“Is this a long-term care facility — or a hotel?”
Sophisticated, inviting designs are overtaking stark and austere in the healthcare space — and for good reason.
People have choices in healthcare, whether they’re seeking a rehab facility, clinic or nursing home. That has facility owners and managers scrambling for ways to stand out in this increasingly competitive space.
One key differentiator? Design.
Here’s my take on the top 3 interior design trends we’ll be seeing more of as the year progresses:
Balancing luxury + hominess
Which would you choose?
- A facility that provides great care that’s updated and fresh.
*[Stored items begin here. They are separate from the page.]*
(** [j.get(key, {})]; [None] stands for the [AttributeError] of a value that
    is not a dict. *)
Definition get_or_empty (key : string) (j : json) : option json :=
  match j with
  | JObj fields => Some (default (JObj []) (assoc_lookup key fields))
  | _ => None
  end.

(** The body of the [try] in [upload_transaction_to_spliit]: [Some true] when
    it reaches [return True], [Some false] when it falls through, [None] when
    it raises. *)
Definition expense_created (body : option json) : option bool :=
  response_data ← body;
  if truthy response_data then
    match response_data with
    | JArr (first :: _) =>
        r1 ← get_or_empty "result" first;
        r2 ← get_or_empty "data" r1;
        result ← get_or_empty "json" r2;
        match result with
        | JObj fields =>
            Some (from_option truthy false (assoc_lookup "expenseId" fields))
        | _ => None
        end
    | _ => None   (* [len] of a number, [response_data[0]] of a dict, [.get] of a character *)
    end
  else Some false.

(** [int(x)] for a rational: truncation towards zero. *)
Definition int_of_Q (x : Q) : Z := Z.quot (Qnum x) (Z.pos (Qden x)).

(** The title sent to the ledger. *)
Definition expense_title (title : string) (transaction_id : option string) : string :=
  match transaction_id with
  | Some id => if String.eqb id "" then title else title +:+ " mono-" +:+ id
  | None => title
  end.

(** The notes sent to the ledger. *)
Definition expense_notes (category : option string) : string :=
  match category with
  | Some c => if String.eqb c "" then "" else "Category: " +:+ c
  | None => ""
  end.

(** What [upload_transaction_to_spliit] did. *)
Inductive attempt :=
  | Raised (msg : string)
  | Returned (ok : bool) (shown : list string).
- A facility that provides great care that’s tired and outdated.
Choice A is a no-brainer. Most people want to get care in a place that looks good. In fact, it influences how they feel about that care.
When people are in a healthcare facility that looks better, they perceive the quality of care to be higher, says Shelia J. Bosch, director of healthcare research at Gresham, Smith & Partners, in an article for interiorsandsources.com.
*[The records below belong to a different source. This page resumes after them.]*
(** * stfs.js: block-address translation, chain walking, file table and
      extraction of an STFS container, embedded from [src/stfs.js].

    The library keeps its state in six global variables and signals errors
    by [throw]; the embedding threads a [State] record through a small
    state-and-exception monad.  Numbers are JavaScript numbers restricted
    to the integers the code produces: they are modelled in [Z], with the
    32-bit wrap-around of the bit operators written out. *)

From Stdlib Require Import ZArith List Lia Bool.
From Stdlib.Strings Require Import String Ascii Byte.
From Stdlib.Strings Require HexString.
From stdpp Require Import base list relations.
Import ListNotations.
Local Open Scope Z_scope.

(** ** JavaScript integer operators *)

Module JS.

(** [ToInt32]: the conversion every bit operator applies to its operands. *)
Definition ToInt32 (z : Z) : Z := (z + 2 ^ 31) mod 2 ^ 32 - 2 ^ 31.

(** [a << n] *)
Definition shl (a n : Z) : Z := ToInt32 (Z.shiftl (ToInt32 a) (Z.land n 31)).
(** [a >> n] (sign-propagating) *)
Definition sar (a n : Z) : Z := Z.shiftr (ToInt32 a) (Z.land n 31).
(** [a & b] *)
Definition and (a b : Z) : Z := Z.land (ToInt32 a) (ToInt32 b).
(** [a | b] *)
Definition or (a b : Z) : Z := Z.lor (ToInt32 a) (ToInt32 b).

(** The value of an indexed read of a [Uint8Array]: a number, or
    [undefined] when the index is out of range. *)
Inductive elem : Type :=
  | undefined
  | num (z : Z).

(** [ToNumber] followed by [ToInt32]: [undefined] becomes [NaN], then 0. *)
Definition int32_of_elem (e : elem) : Z :=
  match e with
  | undefined => 0
  | num z => ToInt32 z
  end.

(** [e == 0] (loose equality): [undefined == 0] is false. *)
Definition eq0 (e : elem) : bool :=
  match e with
  | undefined => false
  | num z => z =? 0
  end.

(** [String.fromCharCode(e)] for a byte or [undefined] (code unit 0). *)
Definition fromCharCode (e : elem) : ascii :=
  match e with
  | undefined => ascii_of_N 0
  | num z => ascii_of_N (Z.to_N z)
  end.

End JS.

(** ** Global state *)

(** One row of [STFS_FileTable], the object literal pushed by [STFS_InitFS]. *)
Record FileEntry : Type := mkFile {
  fileName : string;
  nameLength : Z;
  flags : Z;
  parentDirectory : Z;
  fileSize : Z;
  startingBlock : Z;
  numOfBlocks : Z
}.

(** [STFS_FileTable] holds an array, except after [STFS_Reset], which
    stores the boolean [false] in it. *)
Inductive TableVal : Type :=
  | TFalse
  | TArray (rows : list FileEntry).

(** The globals.  [STFS_FileBuffer] and [STFS_UInt8View] are assigned
    together and the view aliases the buffer, so one field holds the bytes
    of both; [None] is [null]. *)
Record State : Type := mkState {
  STFS_FileBuffer : option (list byte);
  STFS_Dirty : bool;
  STFS_PackageLoaded : bool;
  STFS_TableSizeShift : Z;
  STFS_FileTable : TableVal
}.

(** The values of the globals when the script has just been evaluated. *)
Definition initial_state : State :=
  {| STFS_FileBuffer := None;
     STFS_Dirty := false;
     STFS_PackageLoaded := false;
     STFS_TableSizeShift := 0;
     STFS_FileTable := TArray [] |}.

(** ** The monad: state, exceptions, and running out of fuel *)

Inductive exn : Type :=
  | Str (msg : string)      (* [throw '...'] of a string literal *)
  | TypeError               (* property access on [null]/[undefined]/[false] *)
  | RangeError.             (* typed-array view out of the buffer *)

Inductive outcome (A : Type) : Type :=
  | Ok (a : A)
  | Throw (e : exn)
  | OutOfFuel.
Arguments Ok {A} a.
Arguments Throw {A} e.
Arguments OutOfFuel {A}.

Definition M (A : Type) : Type := State -> outcome A * State.

Definition ret {A} (a : A) : M A := fun st => (Ok a, st).
Definition throw {A} (e : exn) : M A := fun st => (Throw e, st).
Definition diverge {A} : M A := fun st => (OutOfFuel, st).
Definition bind {A B} (m : M A) (k : A -> M B) : M B :=
  fun st =>
    match m st with
    | (Ok a, st') => k a st'
    | (Throw e, st') => (Throw e, st')
    | (OutOfFuel, st') => (OutOfFuel, st')
    end.
Definition gets {A} (f : State -> A) : M A := fun st => (Ok (f st), st).
Definition modify (f : State -> State) : M unit := fun st => (Ok tt, f st).

Declare Scope stfs_scope.
Delimit Scope stfs_scope with stfs.
Notation "x <- m ;; k" := (bind m (fun x => k))
  (at level 100, m at next level, right associativity) : stfs_scope.
Notation "m ;;; k" := (bind m (fun _ => k))
  (at level 100, right associativity) : stfs_scope.
Local Open Scope stfs_scope.

(** The result and the final state of a run. *)
Definition result {A} (m : M A) (st : State) : outcome A := fst (m st).
Definition after {A} (m : M A) (st : State) : State := snd (m st).

Definition NoPackage : exn :=
  Str "No STFS package loaded, please run STFS_LoadPackage".

(** [if (!STFS_Dirty) throw ...] and [if (!STFS_PackageLoaded) throw ...] *)
Definition require_dirty : M unit :=
  d <- gets STFS_Dirty ;; if d then ret tt else throw NoPackage.
Definition require_loaded : M unit :=
  l <- gets STFS_PackageLoaded ;; if l then ret tt else throw NoPackage.

(** ** Reading *)

(** [view[offset]] on a [Uint8Array] over [buf]. *)
Definition view_get (buf : list byte) (offset : Z) : JS.elem :=
  if offset <? 0 then JS.undefined
  else match buf !! Z.to_nat offset with
       | Some b => JS.num (Z.of_N (Byte.to_N b))
       | None => JS.undefined
       end.

(** [STFS_UInt8View[offset]]; indexing [null] is a [TypeError]. *)
Definition view_read (offset : Z) : M JS.elem :=
  v <- gets STFS_FileBuffer ;;
  match v with
  | None => throw TypeError
  | Some buf => ret (view_get buf offset)
  end.

Definition STFS_Read8 (offset : Z) : M JS.elem :=
  require_dirty ;;; view_read offset.

Definition STFS_Read16 (offset : Z) : M Z :=
  require_dirty ;;;
  hi <- STFS_Read8 offset ;;
  lo <- STFS_Read8 (offset + 1) ;;
  ret (JS.and (JS.or (JS.shl (JS.int32_of_elem hi) 8) (JS.int32_of_elem lo)) 0xffff).

Definition STFS_Read32 (offset : Z) : M Z :=
  require_dirty ;;;
  hi <- STFS_Read16 offset ;;
  lo <- STFS_Read16 (offset + 2) ;;
  ret (JS.and (JS.or (JS.shl hi 16) lo) 0xffffffff).

Definition STFS_Read24 (offset : Z) : M Z :=
  require_dirty ;;;
  w <- STFS_Read32 (offset - 1) ;;
  ret (JS.and w 0xffffff).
That can translate into greater ROI on renovating design, as the facility grows in popularity. Lobbies and entryways in particular are emphasized for luxurious finishes and hotel- or spa-like details — like the lobby pictured that I designed for a long-term care facility revamp — in order to create a strong first impression.
But when it comes to resident rooms, it gets a bit tricky. In long-term care facilities, residents don’t want to feel like they’re staying at a hotel — they want to feel at home. Here, you’re better off toning down any uber-modern, sharp touches to create a softer, homier — yet still attractive — atmosphere.
For the love of nature
Green is the new stark-white.
Bringing the outside in with natural scenery, lighting and, well, any type of growing thing, is becoming commonplace in healthcare facilities. Termed “biophilic design,” the goal is to get the people inside to connect to the Great Outdoors.
Because you feel better when you interact with nature. And that’s pretty important in a healthcare facility.
When exposed to nature:
- Patient recover faster. (Remember, that 1984 study by Roger Ulrich? He found that post-op patients with tree views out their windows used fewer pain meds and had shorter hospital stays than those with views of a wall.)
- Staff members are happier — which could lower turnover, a major challenge in healthcare.
- Family members and visitors feel less stressed.
Move over Smart Homes. Make way for Smart Rooms — in healthcare facilities.
As much as we grumble about technology, it makes our lives easier and run more smoothly. That’s exponentially more valuable in a healthcare facility — where rapid decisions and quick actions can save a life. That’s why we’re seeing more integration of technology in healthcare design.
Like electronic check-in stations at the doctor’s office…who doesn’t love being able to fill out those forms by typing instead of writing?
A critical spot for technology upgrades: The resident’s room. Here you may be lucky enough to find a “smart controller” or built-in portal that allows the patient to adjust the lighting or temperature, put on music or change the channel, surf the internet, call a nurse — all from one device.
There are even portals from which the doctor can check in on a patient — without stepping into the room.
Aside from convenience and time savings, these afford the person in bed the ability to take back some control, at a time when their body may be failing them. This kind touch contributes to their well-being and happiness and how they perceive their care.